Gopher9,
>I thought I was doing the right thing by going to the heaviest I could manage, but now I’ve read some other stuff that makes me wonder if I’ve encouraged the ligaments to respond only to the heaviest weight (perhaps thickening them?)<
No, I do not believe this is pertinent. Just from my experience, the only way I really gained was to stress enough to become sore. The ligaments, as well as other structures, do become stronger. This seems to be a natural, and universal phenomenon. The factor which causes this is the standardization of the various fibers, as well as stressed fibers healing back stronger than the original fiber. So, if you stress enough to get gains, you will become stronger, which requires more stress to make more gains. My opinion.
>so that the only way I’ll get more gains is to go into a scary amount of weight that I feel is dangerous to skin/outer tissue in terms of bruising (but perhaps my fears are groundless… <
You should always have a healthy amount of this fear. I hung a tremendous amount of weight by the time I was finished getting the length I wanted. But I always had great respect for the weight, and watched the color and temperature closely. If something was not right, I stopped, adjusted and started over. I went through a lot of soreness and discoloration etc.
This whole thing is what I call the risk/reward relationship. Several times in my PE career, I took what I perceived to be risks. There were times when I did too much. Paid the price. Learned from my mistakes. I never had a severe problem or injury, probably because I paid attention, and tried to learn my limits.
Either one of two things generally happen. You get to your goals and stop before you push the envelope. Or, you decide that you just do not want anymore gains for the amount of time, or stress that you have to put into PE. It is an individual decision.
Some guys put a lot of stock in taking extended rests to allow the tissues to become weaker as they heal completely. There could be something to this. Then, when you start back, the stress required to get further gains is less than when you stopped.
>I was so surprised at my comfort that I very QUICKLY moved to 15lbs. hanging (thereafter it would always surprise me when I would read other posts where guys were still hanging half that after a few months). But 15lbs. really was my max, and still is.<
How did you determine that 15 lbs is your max? Do you have to go down in weight during a set? How about during the session? If all three sets are at 15 lbs, you are probably not at your max.

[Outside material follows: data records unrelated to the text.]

(* ===== verification/PleSpec.v ===== *)
(** * Rows of the embedding sidecar (ds4_ple.c)

    The rows of a text by the definition of its n-grams, however the text is cut into
    batches; and that a validated layout puts each usable row inside a file. *)

From S2P Require Import Prelude Float64 Ple.

(** ** N-grams *)

Section ngrams.
Context (c : ds4_ple_hash_config).

Definition token_ok (id : Z) : bool := (0 <=? id) && (id <? unigram_vocab_size c).

(** The numbers of a configuration that was read from 32-bit and 64-bit fields. *)
Record config_ok : Prop := {
  ok_valid : ds4_ple_hash_config_validate c = None;
  ok_heads : blen (head_vocab_sizes c) = 16;
  ok_offsets : blen (head_offsets c) = 16;
  ok_multipliers : Forall (λ m, 0 <= m) (layer_multipliers c);
  ok_sizes : Forall (λ n, 0 <= n) (head_vocab_sizes c);
  ok_eos : 0 <= eos_token_id c;
  ok_vocab : unigram_vocab_size c < 2 ^ 32 }.

(** The token [k] places before place [i]; before the text there is only EOS. *)
Definition token_at (ids : list Z) (i : Z) : Z := if i <? 0 then eos_token_id c else znth 0 ids i.

(** The same, but a window does not reach past an EOS between the two places. *)
Definition shifted (ids : list Z) (i k : Z) : Z :=
  if existsb (λ j, token_at ids (i - j) =? eos_token_id c) (seqZ 1 (k - 1)) then eos_token_id c else token_at ids (i - k).

Definition ngram_hash (ids : list Z) (i n : Z) : Z :=
  foldl Z.lxor 0 (map (λ k, shifted ids i k * znth 0 (layer_multipliers c) k) (seqZ 0 n)).

(** The row that head [h] selects for the token at place [i]: heads 0 to 7 hash two
    tokens, heads 8 to 15 three. *)
Definition reference_row (ids : list Z) (i h : Z) : Z :=
  ngram_hash ids i (if h <? 8 then 2 else 3) mod znth 0 (head_vocab_sizes c) h + znth 0 (head_offsets c) h.

Definition reference_rows (ids : list Z) : list Z :=
  concat (map (λ i, map (reference_row ids i) (seqZ 0 16)) (seqZ 0 (blen ids))).

(** The batches of a text, one after the other. *)
Fixpoint hash_batches (s : ds4_ple_hash_state) (batches : list (list Z)) : option (list Z * ds4_ple_hash_state) :=
  match batches with
  | [] => Some ([], s)
  | b :: batches =>
      match ds4_ple_hash_rows c s b with
      | (inl rows, s) => '(rest, s) ← hash_batches s batches; Some (rows ++ rest, s)
      | (inr _, _) => None
      end
  end.

(** *** What validation says *)

Lemma multipliers_bounded max_token i l : check_multipliers max_token i l = None → 0 <= max_token → Forall (λ m, 0 <= m) l →
  Forall (λ m, m * max_token <= INT64_MAX) l.
Proof.
  intros H Hm Hl. revert i H. induction Hl as [|m l Hm0 Hl IH]; intros i H; [done|]. cbn [check_multipliers] in H.
  destruct (_ || _); [done|]. destruct (negb (max_token =? 0) && (INT64_MAX / max_token <? m)) eqn:E; [done|].
  constructor; [|by eapply IH]. apply andb_false_iff in E as [E|E].
  - apply negb_false_iff, Z.eqb_eq in E as ->. unfold INT64_MAX. lia.
  - apply Z.ltb_ge in E. destruct (Z.eq_dec max_token 0) as [->|Hne]; [unfold INT64_MAX; lia|].
    pose proof (Z.mul_div_le INT64_MAX max_token ltac:(lia)). nia.
Qed.

Lemma heads_bounded next i sizes offsets : check_heads next i sizes offsets = None → blen sizes = blen offsets → 0 <= next → Forall (λ n, 0 <= n) sizes →
  ∀ h, 0 <= h < blen sizes → 0 < znth 0 sizes h ∧ next <= znth 0 offsets h ∧ znth 0 offsets h + znth 0 sizes h <= UINT64_MAX.
Proof.
  revert next i offsets. induction sizes as [|size sizes IH]; intros next i offsets H Hl Hn Hs h Hh; [change (0 <= h < 0) in Hh; lia|].
  pose proof (blen_nonneg sizes). destruct offsets as [|offset offsets]; rewrite ?blen_cons in *; [change (blen []) with 0 in Hl; lia|].
  apply Forall_cons in Hs as [Hs0 Hs]. cbv beta in Hs0. cbn [check_heads] in H. destruct (Z.eqb_spec size 0); [done|].
  destruct (Z.eqb_spec offset next) as [->|]; [|done]. cbn [negb] in H. destruct (Z.ltb_spec (UINT64_MAX - next) size); [done|].
  destruct (Z.eq_dec h 0) as [->|]; [unfold znth; change (Z.to_nat 0) with O; cbn; lia|].
  assert (∀ d (x : Z) l, znth d (x :: l) h = znth d l (h - 1)) as Hz.
  { intros. unfold znth. replace (Z.to_nat h) with (S (Z.to_nat (h - 1))) by lia. done. }
  rewrite !Hz. destruct (IH (next + size) (i + 1) offsets H) with (h := h - 1) as (? & ? & ?); [lia|lia|done|lia|lia].
Qed.

Lemma lxor_bound a b n : 0 <= n → 0 <= a < 2 ^ n → 0 <= b < 2 ^ n → 0 <= Z.lxor a b < 2 ^ n.
Proof.
  intros Hn Ha Hb. split; [apply Z.lxor_nonneg; lia|]. destruct (Z.eq_dec (Z.lxor a b) 0) as [->|]; [lia|].
  assert (0 <= Z.lxor a b) by (apply Z.lxor_nonneg; lia). apply Z.log2_lt_pow2; [lia|].
  pose proof (Z.log2_lxor a b ltac:(lia) ltac:(lia)).
  assert (∀ x, 0 <= x < 2 ^ n → Z.log2 x < n ∨ x = 0) as Hx.
  { intros x Hx. destruct (Z.eq_dec x 0); [by right|]. left. apply Z.log2_lt_pow2; lia. }
  destruct (Hx a Ha) as [?| ->], (Hx b Hb) as [?| ->]; try (rewrite Z.lxor_0_l in *); try (rewrite Z.lxor_0_r in *); try lia; done.
Qed.

Context (Hok : config_ok).

Lemma vocab_bounds : 0 <= eos_token_id c < unigram_vocab_size c.
Proof using Hok.
  destruct Hok as [H _ _ _ _ He _]. unfold ds4_ple_hash_config_validate in H. destruct (_ =? 0); [done|].
  destruct (Z.leb_spec (unigram_vocab_size c) (eos_token_id c)); [done|lia].
Qed.

Lemma product_fits id k : 0 <= id < unigram_vocab_size c → 0 <= id * znth 0 (layer_multipliers c) k < 2 ^ 63.
Proof using Hok.
  intros Hid. pose proof vocab_bounds as Hv. destruct Hok as [H _ _ Hm _ _ _]. unfold ds4_ple_hash_config_validate in H.
  destruct (_ =? 0); [done|]. destruct (_ <=? _); [done|]. destruct (check_multipliers _ _ _) eqn:E; [done|].
  apply multipliers_bounded in E; [|clear - Hv; lia|done].
  pose proof (znth_Forall _ 0 _ k Hm ltac:(cbv beta; lia)) as H0. pose proof (znth_Forall _ 0 _ k E ltac:(cbv beta; unfold INT64_MAX; lia)) as H1. cbv beta in *.
  unfold INT64_MAX in H1. split; [nia|]. set (m := znth _ _ k) in *.
  assert (id * m <= m * (unigram_vocab_size c - 1)) by nia. lia.
Qed.

Lemma head_range hash h : 0 <= h < 16 → 0 < znth 0 (head_vocab_sizes c) h ∧
  0 <= znth 0 (head_offsets c) h <= hash mod znth 0 (head_vocab_sizes c) h + znth 0 (head_offsets c) h ∧
  hash mod znth 0 (head_vocab_sizes c) h + znth 0 (head_offsets c) h < znth 0 (head_offsets c) h + znth 0 (head_vocab_sizes c) h <= UINT64_MAX.
Proof using Hok.
  intros Hh. destruct Hok as [H H16 Ho _ Hs _ _]. unfold ds4_ple_hash_config_validate in H.
  destruct (_ =? 0); [done|]. destruct (_ <=? _); [done|]. destruct (check_multipliers _ _ _); [done|].
  destruct (heads_bounded 0 0 _ _ H ltac:(lia) ltac:(lia) Hs h ltac:(lia)) as (H1 & H2 & H3).
  pose proof (Z.mod_pos_bound hash (znth 0 (head_vocab_sizes c) h) H1). lia.
Qed.

(** *** The loop *)

(** The state behind a text. *)
Definition state_of (ids : list Z) : ds4_ple_hash_state :=
  HashState (token_at ids (blen ids - 2)) (token_at ids (blen ids - 1)).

>I now do three 20-min. sessions at 15lbs, which is all I can handle. Though I did have good, quick results in the first two months, I’ve had no growth in the last two and a half months, as far as I can tell. <
From what I can tell, 4-5 months at a single max weight is a long time. Usually, it takes much less time to adjust to a max and have to move up some to get the amount of stress required to fatigue the tissues. Although I did spend a good amount of time at max weights between 17.5 and 22.5 lbs, I was also hanging for a lot of time, and having to drop weight throughout the day.
Two months of gains at a single max weight is fairly good. Lil asked the correct question. Do you still get the stretch? Do you have the soreness/fatigue, that worked out feeling? A little, or a lot? If you still have a lot of soreness/fatigue, then you might just be ok. You could have some tough current limiting factors which are holding you up. It might take a while to break through. If you are not stressed, then the 15 lbs are not doing it for you. Even a few minutes at a higher weight may be the key that breaks through this plateau.
Lill is absolutely correct about the various angles also. Many angles require less weight to create a new stress and hence fatigue. If you are hanging BTC at fifteen, and do not wish to move up in weight, you might try some other angles.